## About this exercise
Using the entries that follow, write out the line containing "rewrite Hb'. apply", the line containing "rewrite /BITS_PER_LONG /SWORNDISK_METADATA_BLOCK_SIZE.", and every line between them, exactly and nothing else.

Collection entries
-- Opening Marker --

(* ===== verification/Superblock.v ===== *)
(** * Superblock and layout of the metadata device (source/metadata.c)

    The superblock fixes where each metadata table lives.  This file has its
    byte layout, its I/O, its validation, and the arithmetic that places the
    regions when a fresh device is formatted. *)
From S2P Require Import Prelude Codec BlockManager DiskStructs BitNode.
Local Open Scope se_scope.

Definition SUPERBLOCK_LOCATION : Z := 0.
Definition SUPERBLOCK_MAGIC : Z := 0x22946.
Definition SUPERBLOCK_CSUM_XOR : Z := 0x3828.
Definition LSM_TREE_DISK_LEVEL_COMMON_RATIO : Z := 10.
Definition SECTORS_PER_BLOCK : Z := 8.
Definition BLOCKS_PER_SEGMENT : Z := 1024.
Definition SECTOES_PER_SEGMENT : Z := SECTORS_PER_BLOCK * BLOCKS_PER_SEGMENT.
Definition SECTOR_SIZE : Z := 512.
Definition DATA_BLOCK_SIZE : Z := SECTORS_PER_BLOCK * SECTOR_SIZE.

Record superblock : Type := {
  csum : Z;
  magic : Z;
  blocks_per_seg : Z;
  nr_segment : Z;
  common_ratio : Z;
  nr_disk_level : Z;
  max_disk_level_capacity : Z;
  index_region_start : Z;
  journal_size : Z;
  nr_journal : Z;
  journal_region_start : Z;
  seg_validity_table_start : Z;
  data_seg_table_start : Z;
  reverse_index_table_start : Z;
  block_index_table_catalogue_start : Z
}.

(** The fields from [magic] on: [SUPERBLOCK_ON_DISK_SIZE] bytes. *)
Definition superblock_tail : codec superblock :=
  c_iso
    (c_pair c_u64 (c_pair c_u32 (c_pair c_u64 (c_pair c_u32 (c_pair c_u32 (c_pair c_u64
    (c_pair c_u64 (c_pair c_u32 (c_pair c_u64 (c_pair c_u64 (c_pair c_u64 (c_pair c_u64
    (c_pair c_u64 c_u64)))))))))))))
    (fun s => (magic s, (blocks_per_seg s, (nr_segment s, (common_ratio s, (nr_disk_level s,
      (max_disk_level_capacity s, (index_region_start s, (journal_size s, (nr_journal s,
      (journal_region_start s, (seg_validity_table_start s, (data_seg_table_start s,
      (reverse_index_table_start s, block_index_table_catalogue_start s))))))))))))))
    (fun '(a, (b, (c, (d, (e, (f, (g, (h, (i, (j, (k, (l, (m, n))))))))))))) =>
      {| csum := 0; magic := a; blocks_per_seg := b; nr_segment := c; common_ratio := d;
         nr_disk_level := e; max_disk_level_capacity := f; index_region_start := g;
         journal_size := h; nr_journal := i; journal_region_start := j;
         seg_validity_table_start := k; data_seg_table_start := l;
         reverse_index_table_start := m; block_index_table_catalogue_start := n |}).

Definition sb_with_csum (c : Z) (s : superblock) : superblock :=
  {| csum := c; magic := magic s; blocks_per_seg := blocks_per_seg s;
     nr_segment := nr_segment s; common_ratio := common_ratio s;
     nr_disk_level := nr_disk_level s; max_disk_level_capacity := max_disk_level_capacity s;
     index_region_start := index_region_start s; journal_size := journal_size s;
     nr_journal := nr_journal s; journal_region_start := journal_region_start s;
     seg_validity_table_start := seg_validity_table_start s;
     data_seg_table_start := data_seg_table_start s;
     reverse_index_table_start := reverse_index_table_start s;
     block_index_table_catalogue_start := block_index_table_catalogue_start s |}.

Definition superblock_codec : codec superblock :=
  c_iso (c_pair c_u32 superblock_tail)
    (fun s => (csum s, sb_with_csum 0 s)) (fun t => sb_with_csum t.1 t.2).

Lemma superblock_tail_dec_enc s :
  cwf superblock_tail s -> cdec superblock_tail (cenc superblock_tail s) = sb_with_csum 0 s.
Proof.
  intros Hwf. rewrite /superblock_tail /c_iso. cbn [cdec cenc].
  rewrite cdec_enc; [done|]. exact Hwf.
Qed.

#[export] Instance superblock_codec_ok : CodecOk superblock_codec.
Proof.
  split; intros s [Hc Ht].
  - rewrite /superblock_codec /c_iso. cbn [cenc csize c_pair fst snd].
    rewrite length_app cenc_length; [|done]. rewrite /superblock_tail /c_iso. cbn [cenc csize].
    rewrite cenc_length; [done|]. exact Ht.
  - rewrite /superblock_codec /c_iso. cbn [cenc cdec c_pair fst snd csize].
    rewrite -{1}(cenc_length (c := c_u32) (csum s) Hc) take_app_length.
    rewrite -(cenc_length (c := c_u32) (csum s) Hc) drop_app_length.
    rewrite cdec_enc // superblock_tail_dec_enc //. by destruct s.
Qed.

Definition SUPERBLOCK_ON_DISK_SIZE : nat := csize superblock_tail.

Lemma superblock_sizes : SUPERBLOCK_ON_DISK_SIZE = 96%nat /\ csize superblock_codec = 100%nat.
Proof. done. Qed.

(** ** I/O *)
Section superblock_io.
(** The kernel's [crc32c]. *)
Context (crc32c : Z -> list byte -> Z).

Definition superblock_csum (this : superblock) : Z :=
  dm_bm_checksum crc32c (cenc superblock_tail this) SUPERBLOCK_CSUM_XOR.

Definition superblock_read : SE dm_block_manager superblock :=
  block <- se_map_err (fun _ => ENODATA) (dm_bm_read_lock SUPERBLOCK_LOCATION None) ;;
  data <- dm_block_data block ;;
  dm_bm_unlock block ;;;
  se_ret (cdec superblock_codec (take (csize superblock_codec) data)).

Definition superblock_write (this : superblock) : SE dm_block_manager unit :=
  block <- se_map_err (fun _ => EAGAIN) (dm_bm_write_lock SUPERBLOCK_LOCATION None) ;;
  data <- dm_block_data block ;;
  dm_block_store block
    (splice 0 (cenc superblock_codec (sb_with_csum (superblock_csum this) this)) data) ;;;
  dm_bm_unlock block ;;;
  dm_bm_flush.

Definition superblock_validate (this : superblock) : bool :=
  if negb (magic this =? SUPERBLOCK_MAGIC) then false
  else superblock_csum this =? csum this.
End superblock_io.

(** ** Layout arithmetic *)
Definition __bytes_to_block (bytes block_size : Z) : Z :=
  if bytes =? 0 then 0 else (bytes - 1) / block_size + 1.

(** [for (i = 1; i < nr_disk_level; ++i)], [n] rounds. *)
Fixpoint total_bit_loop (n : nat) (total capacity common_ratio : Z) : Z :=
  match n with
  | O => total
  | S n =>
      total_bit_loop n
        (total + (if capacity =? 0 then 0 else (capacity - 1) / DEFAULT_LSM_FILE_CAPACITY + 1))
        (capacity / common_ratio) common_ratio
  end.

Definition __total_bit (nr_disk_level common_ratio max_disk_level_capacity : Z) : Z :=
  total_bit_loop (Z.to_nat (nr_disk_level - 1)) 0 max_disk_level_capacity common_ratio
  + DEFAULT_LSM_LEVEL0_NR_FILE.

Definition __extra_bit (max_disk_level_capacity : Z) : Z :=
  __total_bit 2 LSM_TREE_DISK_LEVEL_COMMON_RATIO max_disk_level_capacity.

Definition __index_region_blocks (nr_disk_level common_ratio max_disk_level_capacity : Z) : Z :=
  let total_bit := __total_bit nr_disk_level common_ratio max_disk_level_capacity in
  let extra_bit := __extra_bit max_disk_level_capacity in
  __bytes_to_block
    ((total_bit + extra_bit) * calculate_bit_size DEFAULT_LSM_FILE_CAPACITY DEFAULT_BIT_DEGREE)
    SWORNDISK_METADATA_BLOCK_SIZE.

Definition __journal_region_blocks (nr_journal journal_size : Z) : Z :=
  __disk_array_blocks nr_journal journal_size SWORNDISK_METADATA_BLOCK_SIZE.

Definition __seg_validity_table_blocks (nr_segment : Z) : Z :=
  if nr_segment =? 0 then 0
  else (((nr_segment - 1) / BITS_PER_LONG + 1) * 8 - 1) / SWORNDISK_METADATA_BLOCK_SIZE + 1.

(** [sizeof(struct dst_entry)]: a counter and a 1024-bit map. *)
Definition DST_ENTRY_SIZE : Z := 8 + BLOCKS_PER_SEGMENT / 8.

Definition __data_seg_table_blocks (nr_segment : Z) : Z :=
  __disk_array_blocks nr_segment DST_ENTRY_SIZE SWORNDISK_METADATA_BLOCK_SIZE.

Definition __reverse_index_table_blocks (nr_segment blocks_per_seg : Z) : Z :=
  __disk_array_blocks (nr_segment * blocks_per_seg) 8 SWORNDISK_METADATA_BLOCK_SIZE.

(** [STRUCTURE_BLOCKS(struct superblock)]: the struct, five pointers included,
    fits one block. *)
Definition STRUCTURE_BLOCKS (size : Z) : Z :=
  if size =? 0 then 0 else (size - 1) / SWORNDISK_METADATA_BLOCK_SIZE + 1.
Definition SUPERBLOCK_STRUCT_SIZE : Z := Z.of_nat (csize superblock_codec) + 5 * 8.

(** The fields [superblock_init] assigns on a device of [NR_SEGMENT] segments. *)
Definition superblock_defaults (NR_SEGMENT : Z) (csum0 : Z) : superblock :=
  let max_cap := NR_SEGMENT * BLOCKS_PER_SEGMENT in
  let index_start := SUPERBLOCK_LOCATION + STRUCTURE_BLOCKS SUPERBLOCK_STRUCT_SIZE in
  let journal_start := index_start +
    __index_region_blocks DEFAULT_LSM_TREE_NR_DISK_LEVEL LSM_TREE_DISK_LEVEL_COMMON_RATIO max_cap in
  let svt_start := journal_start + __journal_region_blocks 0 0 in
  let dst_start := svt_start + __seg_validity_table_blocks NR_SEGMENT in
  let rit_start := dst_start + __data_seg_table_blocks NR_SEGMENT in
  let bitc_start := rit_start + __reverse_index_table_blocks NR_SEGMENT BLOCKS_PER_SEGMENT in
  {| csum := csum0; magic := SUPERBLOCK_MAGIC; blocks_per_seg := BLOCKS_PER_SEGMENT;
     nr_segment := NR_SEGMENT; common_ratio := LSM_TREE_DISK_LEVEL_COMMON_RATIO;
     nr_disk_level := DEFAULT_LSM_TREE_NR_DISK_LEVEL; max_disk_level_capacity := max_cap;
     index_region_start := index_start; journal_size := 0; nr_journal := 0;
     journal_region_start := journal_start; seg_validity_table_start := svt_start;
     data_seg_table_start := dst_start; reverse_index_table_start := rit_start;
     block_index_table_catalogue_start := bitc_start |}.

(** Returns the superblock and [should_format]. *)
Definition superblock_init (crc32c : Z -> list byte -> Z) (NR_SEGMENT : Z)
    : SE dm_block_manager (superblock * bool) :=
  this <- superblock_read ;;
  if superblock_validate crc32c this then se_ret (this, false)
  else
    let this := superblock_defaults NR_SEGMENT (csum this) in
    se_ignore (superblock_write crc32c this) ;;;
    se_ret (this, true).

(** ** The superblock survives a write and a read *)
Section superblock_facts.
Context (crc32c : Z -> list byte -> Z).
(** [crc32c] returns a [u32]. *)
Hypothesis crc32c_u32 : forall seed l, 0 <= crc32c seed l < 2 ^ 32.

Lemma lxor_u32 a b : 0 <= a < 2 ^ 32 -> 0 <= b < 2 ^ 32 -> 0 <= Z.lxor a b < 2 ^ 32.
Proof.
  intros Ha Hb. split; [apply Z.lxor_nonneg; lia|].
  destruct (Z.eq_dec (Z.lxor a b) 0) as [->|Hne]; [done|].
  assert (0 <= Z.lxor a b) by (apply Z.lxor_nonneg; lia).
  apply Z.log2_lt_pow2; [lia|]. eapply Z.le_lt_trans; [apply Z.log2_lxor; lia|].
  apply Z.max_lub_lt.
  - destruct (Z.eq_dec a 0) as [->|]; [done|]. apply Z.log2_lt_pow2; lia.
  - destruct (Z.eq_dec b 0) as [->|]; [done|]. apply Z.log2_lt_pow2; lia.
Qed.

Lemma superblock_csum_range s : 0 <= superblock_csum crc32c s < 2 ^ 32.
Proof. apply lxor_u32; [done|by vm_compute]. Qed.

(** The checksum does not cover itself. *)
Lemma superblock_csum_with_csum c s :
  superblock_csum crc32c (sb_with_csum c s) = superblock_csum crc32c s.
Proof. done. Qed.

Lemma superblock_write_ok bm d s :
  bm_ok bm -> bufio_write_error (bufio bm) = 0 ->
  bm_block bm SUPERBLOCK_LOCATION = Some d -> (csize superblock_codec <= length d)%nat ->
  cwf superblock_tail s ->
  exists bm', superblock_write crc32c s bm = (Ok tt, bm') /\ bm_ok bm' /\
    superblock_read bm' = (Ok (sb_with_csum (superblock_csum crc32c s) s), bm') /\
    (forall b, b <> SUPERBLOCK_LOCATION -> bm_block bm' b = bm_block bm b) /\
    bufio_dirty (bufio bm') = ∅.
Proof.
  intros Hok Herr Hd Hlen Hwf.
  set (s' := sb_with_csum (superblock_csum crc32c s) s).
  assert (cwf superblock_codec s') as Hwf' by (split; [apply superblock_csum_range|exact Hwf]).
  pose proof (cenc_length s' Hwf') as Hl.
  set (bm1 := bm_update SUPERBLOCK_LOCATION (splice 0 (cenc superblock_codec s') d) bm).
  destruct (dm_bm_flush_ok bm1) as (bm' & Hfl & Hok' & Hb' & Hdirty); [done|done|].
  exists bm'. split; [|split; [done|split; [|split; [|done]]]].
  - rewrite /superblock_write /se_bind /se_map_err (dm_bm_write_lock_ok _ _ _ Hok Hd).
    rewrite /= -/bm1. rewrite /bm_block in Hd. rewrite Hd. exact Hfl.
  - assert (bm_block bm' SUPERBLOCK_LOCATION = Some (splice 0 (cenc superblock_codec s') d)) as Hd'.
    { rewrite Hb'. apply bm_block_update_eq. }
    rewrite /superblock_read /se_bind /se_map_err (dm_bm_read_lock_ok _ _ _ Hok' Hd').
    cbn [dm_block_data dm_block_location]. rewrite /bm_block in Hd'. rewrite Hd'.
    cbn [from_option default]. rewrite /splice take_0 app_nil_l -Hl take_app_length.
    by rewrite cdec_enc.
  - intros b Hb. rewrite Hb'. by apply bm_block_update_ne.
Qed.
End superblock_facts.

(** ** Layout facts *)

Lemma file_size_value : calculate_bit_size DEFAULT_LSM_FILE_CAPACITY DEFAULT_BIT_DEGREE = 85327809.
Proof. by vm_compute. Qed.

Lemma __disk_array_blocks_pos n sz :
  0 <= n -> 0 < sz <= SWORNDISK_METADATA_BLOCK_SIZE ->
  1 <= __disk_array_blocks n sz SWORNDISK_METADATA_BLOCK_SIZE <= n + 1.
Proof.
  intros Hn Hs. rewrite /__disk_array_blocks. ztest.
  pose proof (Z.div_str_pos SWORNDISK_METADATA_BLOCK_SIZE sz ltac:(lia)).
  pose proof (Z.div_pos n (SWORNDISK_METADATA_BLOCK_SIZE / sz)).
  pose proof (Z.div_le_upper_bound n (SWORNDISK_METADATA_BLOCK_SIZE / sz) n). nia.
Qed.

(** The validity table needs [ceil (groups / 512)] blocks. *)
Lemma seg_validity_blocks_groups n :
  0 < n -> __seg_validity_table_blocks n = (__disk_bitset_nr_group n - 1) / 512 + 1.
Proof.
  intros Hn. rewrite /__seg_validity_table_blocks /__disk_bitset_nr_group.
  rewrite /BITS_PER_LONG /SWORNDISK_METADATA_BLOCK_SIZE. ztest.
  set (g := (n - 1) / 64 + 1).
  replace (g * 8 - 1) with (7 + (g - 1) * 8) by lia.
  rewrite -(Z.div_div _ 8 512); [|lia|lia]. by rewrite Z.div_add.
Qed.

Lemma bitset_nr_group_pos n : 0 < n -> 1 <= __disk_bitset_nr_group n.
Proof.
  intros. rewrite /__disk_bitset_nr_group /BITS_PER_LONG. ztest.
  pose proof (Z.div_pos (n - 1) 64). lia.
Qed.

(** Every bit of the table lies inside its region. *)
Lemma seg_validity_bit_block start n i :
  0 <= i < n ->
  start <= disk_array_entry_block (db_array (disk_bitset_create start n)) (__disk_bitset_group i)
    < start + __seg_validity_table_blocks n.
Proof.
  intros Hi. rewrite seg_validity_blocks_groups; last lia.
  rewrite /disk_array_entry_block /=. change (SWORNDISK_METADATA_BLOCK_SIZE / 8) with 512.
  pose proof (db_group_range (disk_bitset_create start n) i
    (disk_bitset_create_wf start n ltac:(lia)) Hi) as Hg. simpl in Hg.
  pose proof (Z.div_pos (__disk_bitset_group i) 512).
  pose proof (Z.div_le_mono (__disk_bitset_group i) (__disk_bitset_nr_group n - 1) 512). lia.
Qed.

-- Closing Marker --

## Task output
    { rewrite Hb'. apply bm_block_update_eq. }
    rewrite /superblock_read /se_bind /se_map_err (dm_bm_read_lock_ok _ _ _ Hok' Hd').
    cbn [dm_block_data dm_block_location]. rewrite /bm_block in Hd'. rewrite Hd'.
    cbn [from_option default]. rewrite /splice take_0 app_nil_l -Hl take_app_length.
    by rewrite cdec_enc.
  - intros b Hb. rewrite Hb'. by apply bm_block_update_ne.
Qed.
End superblock_facts.

(** ** Layout facts *)

Lemma file_size_value : calculate_bit_size DEFAULT_LSM_FILE_CAPACITY DEFAULT_BIT_DEGREE = 85327809.
Proof. by vm_compute. Qed.

Lemma __disk_array_blocks_pos n sz :
  0 <= n -> 0 < sz <= SWORNDISK_METADATA_BLOCK_SIZE ->
  1 <= __disk_array_blocks n sz SWORNDISK_METADATA_BLOCK_SIZE <= n + 1.
Proof.
  intros Hn Hs. rewrite /__disk_array_blocks. ztest.
  pose proof (Z.div_str_pos SWORNDISK_METADATA_BLOCK_SIZE sz ltac:(lia)).
  pose proof (Z.div_pos n (SWORNDISK_METADATA_BLOCK_SIZE / sz)).
  pose proof (Z.div_le_upper_bound n (SWORNDISK_METADATA_BLOCK_SIZE / sz) n). nia.
Qed.

(** The validity table needs [ceil (groups / 512)] blocks. *)
Lemma seg_validity_blocks_groups n :
  0 < n -> __seg_validity_table_blocks n = (__disk_bitset_nr_group n - 1) / 512 + 1.
Proof.
  intros Hn. rewrite /__seg_validity_table_blocks /__disk_bitset_nr_group.
  rewrite /BITS_PER_LONG /SWORNDISK_METADATA_BLOCK_SIZE. ztest.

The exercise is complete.